____ Extracted records
Lemma add_call_calls fds s :
  s_calls (add_call fds s) = s_calls s ++ [MkCallInfo fds false] /\
  s_threads (add_call fds s) =
    MkSys (now (s_threads s)) (upgrading (s_threads s)) (jobs (s_threads s) ++ [called]).
Proof. done. Qed.

Lemma add_call_inv w0 fds s : s_inv w0 s -> made (length (s_calls s)) fds -> s_inv w0 (add_call fds s).
Proof.
  intros Hi Hf. eapply other_inv; [exact Hi|..]; try done.
  - apply calls_add; [apply Hi|done].
  - intros i. apply call_done_add.
  - by left.
Qed.

(** The serving half of the process, when the future is ready. *)
Lemma future_ends s c pc :
  s_main s = Awaiting -> polled_chan (s_chan s) (Ret (pc, None)) c -> (exists r, pc = MpDone r) ->
  exists e, world_step (R := R) e (world_of s) =
    Some (MkWorld (now (s_threads s)) c (s_servers s) (Sleeping (now (s_threads s)))).
Proof.
  intros Hm Hc [r ->]. unfold polled_chan in Hc.
  assert (Hs : forall ec, stopped_as (s_chan s) ec c -> exists e, world_step (R := R) e (world_of s) =
    Some (MkWorld (now (s_threads s)) c (s_servers s) (Sleeping (now (s_threads s))))).
  { intros ec (-> & _). exists (FutureEnds (Some ec)). unfold world_step, world_of. cbn. by rewrite Hm. }
  destruct r as [[mode reason]|e]; [by eapply Hs|].
  destruct Hc as [->|(ec & _ & Hc)]; [|by eapply Hs].
  exists (FutureEnds None). unfold world_step, world_of. cbn. by rewrite Hm.
Qed.

(** A call that has answered [Ok (Ok ())] is one that has returned [Ok]. *)
Lemma answered_done i s :
  answer_of_call i s = Some (Ok (Ok tt)) -> call_done (s_calls s) (s_threads s) i.
Proof.
  unfold answer_of_call. destruct (s_calls s !! i) as [c|] eqn:Hc; [|done]. cbn.
  destruct (ci_panicked c) eqn:Hp; [done|].
  destruct (jobs (s_threads s) !! i) as [j|] eqn:Hj; [|done]. cbn.
  intros (r & Hr & Er)%fmap_Some. injection Er as <-. exists c, j. peel 3. unfold returned in Hr. by destruct (j_main j); simplify_eq.
Qed.

Lemma bad_told c r c' :
  wl_value c = None -> polled_chan c r c' ->
  match r with Ret (MpDone (Err _), _) | Panic _ | Exit _ => True | _ => False end ->
  wl_value c' <> Some Upgrade.
Proof.
  intros Hv Hc Hr.
  assert (H : c' = c \/ exists ec, ec <> Upgrade /\ stopped_as c ec c').
  { by destruct r as [[[| | |[[]|]] ?]|msg|x]. }
  destruct H as [->|(ec & Hec & _ & Hc' & _)]; congruence.
Qed.

(** The future still awaits something. *)
Lemma pending_inv w0 s u k pc aw :
  s_inv w0 s -> s_main s = Awaiting -> s_panicked s = false -> te_chan (up_te u) = s_chan s ->
  (match pc with MpDone _ => False | _ => True end) ->
  s_inv w0 (MkService u k pc aw (s_calls s) (s_threads s) (s_servers s) Awaiting false).
Proof.
  intros [Hca _ Hm Ht Hw] Em Hp Ec Hpc.
  assert (Hv : wl_value (s_chan s) = None).
  { unfold told in Ht. rewrite Hp in Ht. by destruct (s_pc s). }
  split; cbn; [done|by destruct pc|by destruct pc| |].
  - unfold told, s_chan. cbn. rewrite Ec. by destruct pc.
  - intros _. destruct (Hw Hp) as [tr E]. exists tr. rewrite E. unfold world_of, s_chan. cbn.
    by rewrite Ec, Em.
Qed.

(** The future is ready. *)
Lemma ready_inv w0 s u k r :
  s_inv w0 s -> s_main s = Awaiting -> s_panicked s = false ->
  polled_chan (s_chan s) (Ret (MpDone r, None)) (te_chan (up_te u)) ->
  (not_upgrade r \/ call_done (s_calls s) (s_threads s) (s_awaited s)) ->
  s_inv w0 (MkService u k (MpDone r) (s_awaited s) (s_calls s) (s_threads s) (s_servers s)
              (Sleeping (now (s_threads s))) false).
Proof.
  intros [Hca _ Hm Ht Hw] Em Hp Hc Hr.
  assert (Hv : wl_value (s_chan s) = None).
  { unfold told in Ht. rewrite Hp in Ht. by destruct (s_pc s). }
  split; cbn; [done| |done| |].
  - destruct r as [[[] reason]|e]; try done. by destruct Hr.
  - unfold told, s_chan. cbn. destruct r as [[mode reason]|e]; [by destruct Hc as (_ & ? & _)|].
    by eapply bad_told.
  - intros _. destruct (Hw Hp) as [tr E].
    destruct (future_ends s _ (MpDone r) Em Hc) as [e He]; [by eexists|]. by eapply world_snoc.
Qed.

(** What a step adds to what is known. *)
Definition step_tells (e : s_event) s s' : Prop :=
  (forall fds, s_calls s' = s_calls s ++ [MkCallInfo fds false] -> fds = used_list (s_up s) ->
     made (length (s_calls s)) fds) /\
  (forall i n fds c o, e = SStart i n -> run_start fds (false, s_os s) = (Ret (Ok c), o) -> begun i fds).

Lemma poll_inv w0 s s' :
  step_tells SPoll s s' -> s_inv w0 s -> s_panicked s = false -> s_poll s = Some s' -> s_inv w0 s'.
Proof.
  intros [Htell _] Hi Hp. unfold s_poll. destruct (s_main s) eqn:Em; try done.
  pose proof (fut_poll_ends show_io (answer_of_call (s_awaited s) s) (s_pc s) (s_up s, s_os s)) as Hc.
  unfold ends in Hc. change (chan (s_up s, s_os s)) with (s_chan s) in Hc.
  destruct (fut_poll _ _ _ _) as [o [u k]] eqn:E. cbn [fst snd] in Hc.
  change (chan (u, k)) with (te_chan (up_te u)) in Hc.
  assert (Hv : wl_value (s_chan s) = None).
  { pose proof (iv_told _ _ Hi) as Ht. pose proof (iv_main _ _ Hi) as Hm. unfold told in Ht.
    rewrite Hp in Ht. by destruct (s_pc s). }
  assert (Hbad : (match o with Ret (MpDone (Err _), _) | Panic _ | Exit _ => True | _ => False end) ->
    (match o with Ret _ => False | _ => True end) ->
    s_inv w0 (MkService u k (s_pc s) (s_awaited s) (s_calls s) (s_threads s) (s_servers s) Awaiting true)).
  { intros Hb _. pose proof (iv_main _ _ Hi) as Hm. split; cbn; [apply Hi|apply Hi| |..].
    - by destruct (s_pc s).
    - pose proof (bad_told _ _ _ Hv Hc Hb). unfold told, s_chan. cbn. by destruct (s_pc s).
    - done. }
  destruct o as [[pc sp]|msg|z]; intros [= <-]; [|by apply Hbad..]. clear Hbad.
  apply fut_poll_ret in E as (s1 & E & _). apply mon_poll_cases in E.
  destruct E as [Hf|[(reason & Epc & _ & Ex & _)|(reason & r & _ & Ha & Ex)]].
  - destruct pc as [| |reason|r], sp as [fds|]; try done; cbn in Hf, Hc.
    + by apply pending_inv.
    + apply add_call_inv; [by apply pending_inv|]. by apply Htell.
    + apply ready_inv; try done. by left.
  - injection Ex as -> ->. rewrite Epc in *. by apply pending_inv.
  - injection Ex as -> ->. apply ready_inv; try done. right. by apply answered_done.
Qed.

Lemma s_step_inv w0 e s s' :
  step_tells e s s' -> s_inv w0 s -> s_step e s = Some s' -> s_inv w0 s'.
Proof.
  intros Htell Hi. unfold s_step. destruct (s_panicked s || over (s_main s)) eqn:Ho; [done|].
  apply orb_false_iff in Ho as [Hp Ho]. pose proof (iv_calls _ _ Hi) as Hca.
  destruct e as [| |i n|a|e|e sd k].
  - by apply poll_inv.
  - destruct (in_registry _ _) as [[fds| |] [e1 k1]] eqn:E; intros [= <-].
    apply add_call_inv; [done|]. apply Htell; [done|]. by eapply get_fds_is_used.
  - unfold s_start. destruct (s_calls s !! i) as [c|] eqn:Hc; [|done]. cbn [mbind option_bind].
    destruct (jobs (s_threads s) !! i) as [j|] eqn:Hj; [|done]. cbn [mbind option_bind].
    destruct (j_main j) eqn:Hm; try done. destruct (ci_panicked c) eqn:Hcp; [done|].
    destruct (run_start _ _) as [[res|msg|z] [b k]] eqn:E.
    2-3: intros [= <-]; eapply other_inv; [exact Hi|by apply calls_panicked| |done..|by left];
      intros i0 Hd; by eapply call_done_panicked.
    destruct (sys_step _ _ _) as [t|] eqn:Et; [|done]. intros [= <-].
    eapply other_inv; [exact Hi|eapply calls_start; try done; intros ch Ech; by eapply Htell| |done..|].
    + intros i0 Hd. by eapply call_done_step.
    + left. apply act_keeps_now in Et. unfold world_of. cbn. by rewrite Et.
  - destruct (by_threads _ a) eqn:Ha; [|done].
    destruct (sys_step _ _ _) as [t|] eqn:Et; [|done]. intros [= <-].
    eapply other_inv; [exact Hi|by eapply calls_threads| |done..|].
    + intros i0 Hd. by eapply call_done_step.
    + destruct a as [d| |i ev]; [|done|].
      * right. exists (Elapse d). unfold world_step, world_of. cbn. rewrite Ho.
        cbn in Et. by injection Et as <-.
      * left. apply act_keeps_now in Et. unfold world_of. cbn. by rewrite Et.
  - destruct e as [d|i acc|i j a|st| |]; try done; unfold s_serve;
      (destruct (world_step _ _) as [w|] eqn:Ew; [|done]); intros [= <-];
      destruct (serve_frame _ _ _ Ew I) as (En & Ec & Em);
      (eapply other_inv; [exact Hi|done|done|done|done|done|done|exact Em|]);
      right; eexists; rewrite Ew; destruct w; cbn in *; subst; done.
  - intros [= <-]. eapply other_inv; [exact Hi|done..|]. by left.
Qed.

End calls.

(** What is known of the calls grows with the run. *)
Lemma calls_inv_mono (P P' Q Q' : nat -> list ListenerInfo -> Prop) l t :
  (forall i fds, P i fds -> P' i fds) -> (forall i fds, Q i fds -> Q' i fds) ->
  calls_inv P Q l t -> calls_inv P' Q' l t.
Proof. intros HP HQ [Hr Hl Hf Hc]. split; eauto. Qed.

Lemma s_inv_mono (P P' Q Q' : nat -> list ListenerInfo -> Prop) w0 s :
  (forall i fds, P i fds -> P' i fds) -> (forall i fds, Q i fds -> Q' i fds) ->
  s_inv P Q w0 s -> s_inv P' Q' w0 s.
Proof. intros HP HQ [Hca Hd Hm Ht Hw]. split; try done. by eapply calls_inv_mono. Qed.

Lemma was_called_app s0 tr e i fds : was_called s0 tr i fds -> was_called s0 (tr ++ e) i fds.
Proof. intros (tr1 & x & tr2 & s1 & s2 & -> & H). exists tr1, x, (tr2 ++ e), s1, s2. by rewrite <- app_assoc. Qed.

Lemma was_started_app s0 tr e i fds : was_started s0 tr i fds -> was_started s0 (tr ++ e) i fds.
Proof. intros (tr1 & n & tr2 & s1 & c & o & -> & H). exists tr1, n, (tr2 ++ e), s1, c, o. by rewrite <- app_assoc. Qed.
________
Requirement: Within the records above, determine how many lines contain the word "eexists". Respond with that number and no other text.

Exercise solution: 2